Lemma next_packet fuel b pre post z k m don x rest :
  at_packet b pre post z k m don x rest -> packet_fits x -> bytes_ok rest ->
  exists p b' m', ReadNextTracePacket (S fuel) b = Some (Some p, b') /\ packet_octets b p = Some x /\
    producer_id_trusted (sequence_properties p) = producer_id k /\ sp_writer_id (sequence_properties p) = writer_id k /\
    read_step b b' pre post z /\ read_iter_ b' = read_iter_ b /\
    map_find (index_ b') k = Some m' /\ num_fragments m' = num_fragments m /\ flags m' = flags m /\
    num_fragments_read m' = num_fragments_read m + 1 /\ cur_fragment_offset m' = Z.of_nat (length (don ++ frame_packet x)).
Proof.
  intros Hap Hx Hrest. pose proof Hap as [HI Ec Hv Hm Ho Hr Hfl _]. destruct (flags_clear _ Hfl) as (F1 & F2 & F3).
  set (pw := MkProducerAndWriterID (producer_id k) (writer_id k)).
  set (bd := dcheck b (num_fragments_read m <=? num_fragments m)).
  assert (Hbd : read_step b bd pre post z) by (apply read_step_quiet; [done..|apply same_mem_dcheck]).
  assert (Hapd : at_packet bd pre post z k m don x rest) by (destruct Hap; split; try done; apply Hbd).
  destruct (ReadNextPacket_exact bd pre post z k m don x rest pw Hapd Hx Hrest) as (b' & m' & E & Hmem & Hm' & Hn & Hf & Hrd & Hoff).
  destruct (read_fragment bd pre post z pw k m (Some []) (rs_inv _ _ _ _ _ Hbd) Hm) as (? & ? & b2 & m2 & E2 & _ & _ & Hs & Hit & _).
  rewrite E in E2. simplify_eq. change (data_ bd) with (data_ b) in Hmem.
  eexists _, b2, m'. split.
  { unfold ReadNextTracePacket. cbn [read_loop]. rewrite Hv. unfold read_round. rewrite Ec. unfold deref. cbn [mbind option_bind].
    rewrite Hm. cbn [mbind option_bind]. rewrite F3. cbn [Z.eqb negb read_chunk]. fold bd. change (index_ bd) with (index_ b).
    rewrite Hm. cbn [mbind option_bind].
    rewrite (proj2 (Z.ltb_lt _ _)) by done. rewrite next_action_whole by done. cbn [producer_id_trusted sp_writer_id]. fold pw.
    rewrite E. cbn [mbind option_bind]. reflexivity. }
  split; [|split_and!; try done; by eapply read_step_trans]. unfold packet_octets. cbn [slices from_option id foldr fst snd]. rewrite Nat2Z.id, Hmem. cbn [mbind option_bind].
  by rewrite app_nil_r.
Qed.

══════════════════════════════

Which lines above hold the string "with"? Copy every one of them.

  rewrite E in E2. simplify_eq. change (data_ bd) with (data_ b) in Hmem.
    rewrite Hm. cbn [mbind option_bind]. rewrite F3. cbn [Z.eqb negb read_chunk]. fold bd. change (index_ bd) with (index_ b).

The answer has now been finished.